• [Problem statement] What appears in the data must be reproduced exactly.

Given data START

(* ===== verification/_CoqProject ===== *)
-Q . S2P
Prelude.v
Float64.v
Domain.v
Text.v
Scene.v
Frequency.v
Thermal.v
Load.v
ConfigTypes.v
Validate.v
ValidatePolicy.v
ValidateFacts.v
Energy.v
Governor.v
GovernorFacts.v
GovernorTotal.v
Rules.v
RulesFacts.v
Engine.v
EngineFacts.v
Strings.v
ActuatorTypes.v
Scalars.v
Targets.v
Journal.v
JournalFacts.v
Ports.v
FrequencyOps.v
ScalarOps.v
TaskOps.v
UnitOps.v
Recovery.v
Ownership.v
FrequencySafety.v
RestoreSafety.v
ScalarSafety.v
OtherSafety.v
ActuatorSafety.v
SimMachine.v
ActuatorTheorems.v
FrequencyWrites.v
TaskFacts.v
KeyedFacts.v
DaemonTypes.v
Touch.v
Evdev.v
LinuxScheduler.v
Systemd.v
Procfs.v
Sysfs.v
StateStore.v
TouchFacts.v
DecisionTrace.v
Reconcile.v
ReconcileFacts.v
SchedulerFacts.v
DaemonConfig.v
RuntimeTypes.v
Discovery.v
RuntimeEval.v
RuntimeObservers.v
RuntimeInteraction.v
Observers.v
InputFacts.v
InputTheorems.v
Service.v
Startup.v
RuntimeControl.v
Client.v
CommandLine.v
ConfigWatch.v
Controllers.v
RuntimeBarriers.v
RuntimeLoop.v
Published.v
RuntimeProtocol.v
ProtocolFacts.v
RuntimeRefines.v
MachineFacts.v
RuntimeTheorems.v
(* ===== verification/Frequency.v ===== *)
(** * Frequency limits under safety caps ([uperf-core/src/policy.rs])

    [FrequencyPolicy::validate] and [constrain_frequency_limits]: a requested
    pair is clamped to the hardware window and the administrator and thermal
    caps, then snapped to the supported operating points (OPPs) or quantised
    to the kernel unit. *)

From S2P Require Import Prelude Float64 Domain Text Scene.

Record FrequencyPolicy := {
  hardware_limits : FrequencyLimits;
  floor : Hertz;
  reference : Hertz;
  efficient_cap : Hertz;
  hertz_per_unit : Z;
  available_frequencies : list Hertz;
}.

(** [PolicyError] and the energy module's [GovernorError], which contains it.
    Where the code stores a rendered message the model keeps what it renders. *)
Inductive PolicyError :=
| InvalidHardwareLimits (l : FrequencyLimits)
| InvalidFrequencyModel
| OppOutsideHardwareLimits
| InvalidFrequencyQuantum
| NoOppAtOrBelowCap (cap : Hertz)
| ReversedRequest (l : FrequencyLimits)
| InvalidLoadInput (field : string)
| MissingProfile (profile : ProfileId)
| MissingThermalCap (target : string)
| MissingTaskProfile (id : string)
| InvalidMatcherRegex (detail : string)
| InvalidConfiguration (errors : list ValidationIssue)
| EnergyGovernor (e : GovernorError)
| MissingPowerBudget (profile : ProfileId)
with GovernorError :=
| MissingEnergyModel (target : string)
| NoOppBelowSafetyCap (target : string)
| InvalidFrequencyPolicy (target : string) (source : PolicyError).

Definition validate (p : FrequencyPolicy) : res unit PolicyError :=
  let hw := hardware_limits p in
  do? reject_if (negb (is_valid hw)) (InvalidHardwareLimits hw) in
  do? reject_if
    (negb ((lim_min hw <=? floor p) && (floor p <=? reference p)
           && (reference p <=? lim_max hw) && (floor p <=? efficient_cap p)
           && (efficient_cap p <=? lim_max hw)))
    InvalidFrequencyModel in
  do? reject_if
    ((hertz_per_unit p =? 0)
     || existsb (fun f => negb (is_multiple_of f (hertz_per_unit p)))
          ([lim_min hw; lim_max hw; floor p; reference p; efficient_cap p]
           ++ available_frequencies p))
    InvalidFrequencyQuantum in
  do? reject_if
    (existsb (fun f => (f <? lim_min hw) || (lim_max hw <? f)) (available_frequencies p))
    OppOutsideHardwareLimits in
  Ok tt.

Given data END

• [Answer to the exercise]
(* ===== verification/_CoqProject ===== *)
-Q . S2P
Prelude.v
Float64.v
Domain.v
Text.v
Scene.v
Frequency.v
Thermal.v
Load.v
ConfigTypes.v
Validate.v
ValidatePolicy.v
ValidateFacts.v
Energy.v
Governor.v
GovernorFacts.v
GovernorTotal.v
Rules.v
RulesFacts.v
Engine.v
EngineFacts.v
Strings.v
ActuatorTypes.v
Scalars.v
Targets.v
Journal.v
JournalFacts.v
Ports.v
FrequencyOps.v
ScalarOps.v
TaskOps.v
UnitOps.v
Recovery.v
Ownership.v
FrequencySafety.v
RestoreSafety.v
ScalarSafety.v
OtherSafety.v
ActuatorSafety.v
SimMachine.v
ActuatorTheorems.v
FrequencyWrites.v
TaskFacts.v
KeyedFacts.v
DaemonTypes.v
Touch.v
Evdev.v
LinuxScheduler.v
Systemd.v
Procfs.v
Sysfs.v
StateStore.v
TouchFacts.v
DecisionTrace.v
Reconcile.v
ReconcileFacts.v
SchedulerFacts.v
DaemonConfig.v
RuntimeTypes.v
Discovery.v
RuntimeEval.v
RuntimeObservers.v
RuntimeInteraction.v
Observers.v
InputFacts.v
InputTheorems.v
Service.v
Startup.v
RuntimeControl.v
Client.v
CommandLine.v
ConfigWatch.v
Controllers.v
RuntimeBarriers.v
RuntimeLoop.v
Published.v
RuntimeProtocol.v
ProtocolFacts.v
RuntimeRefines.v
MachineFacts.v
RuntimeTheorems.v
(* ===== verification/Frequency.v ===== *)
(** * Frequency limits under safety caps ([uperf-core/src/policy.rs])

    [FrequencyPolicy::validate] and [constrain_frequency_limits]: a requested
    pair is clamped to the hardware window and the administrator and thermal
    caps, then snapped to the supported operating points (OPPs) or quantised
    to the kernel unit. *)

From S2P Require Import Prelude Float64 Domain Text Scene.

Record FrequencyPolicy := {
  hardware_limits : FrequencyLimits;
  floor : Hertz;
  reference : Hertz;
  efficient_cap : Hertz;
  hertz_per_unit : Z;
  available_frequencies : list Hertz;
}.

(** [PolicyError] and the energy module's [GovernorError], which contains it.
    Where the code stores a rendered message the model keeps what it renders. *)
Inductive PolicyError :=
| InvalidHardwareLimits (l : FrequencyLimits)
| InvalidFrequencyModel
| OppOutsideHardwareLimits
| InvalidFrequencyQuantum
| NoOppAtOrBelowCap (cap : Hertz)
| ReversedRequest (l : FrequencyLimits)
| InvalidLoadInput (field : string)
| MissingProfile (profile : ProfileId)
| MissingThermalCap (target : string)
| MissingTaskProfile (id : string)
| InvalidMatcherRegex (detail : string)
| InvalidConfiguration (errors : list ValidationIssue)
| EnergyGovernor (e : GovernorError)
| MissingPowerBudget (profile : ProfileId)
with GovernorError :=
| MissingEnergyModel (target : string)
| NoOppBelowSafetyCap (target : string)
| InvalidFrequencyPolicy (target : string) (source : PolicyError).

Definition validate (p : FrequencyPolicy) : res unit PolicyError :=
  let hw := hardware_limits p in
  do? reject_if (negb (is_valid hw)) (InvalidHardwareLimits hw) in
  do? reject_if
    (negb ((lim_min hw <=? floor p) && (floor p <=? reference p)
           && (reference p <=? lim_max hw) && (floor p <=? efficient_cap p)
           && (efficient_cap p <=? lim_max hw)))
    InvalidFrequencyModel in
  do? reject_if
    ((hertz_per_unit p =? 0)
     || existsb (fun f => negb (is_multiple_of f (hertz_per_unit p)))
          ([lim_min hw; lim_max hw; floor p; reference p; efficient_cap p]
           ++ available_frequencies p))
    InvalidFrequencyQuantum in
  do? reject_if
    (existsb (fun f => (f <? lim_min hw) || (lim_max hw <? f)) (available_frequencies p))
    OppOutsideHardwareLimits in
  Ok tt.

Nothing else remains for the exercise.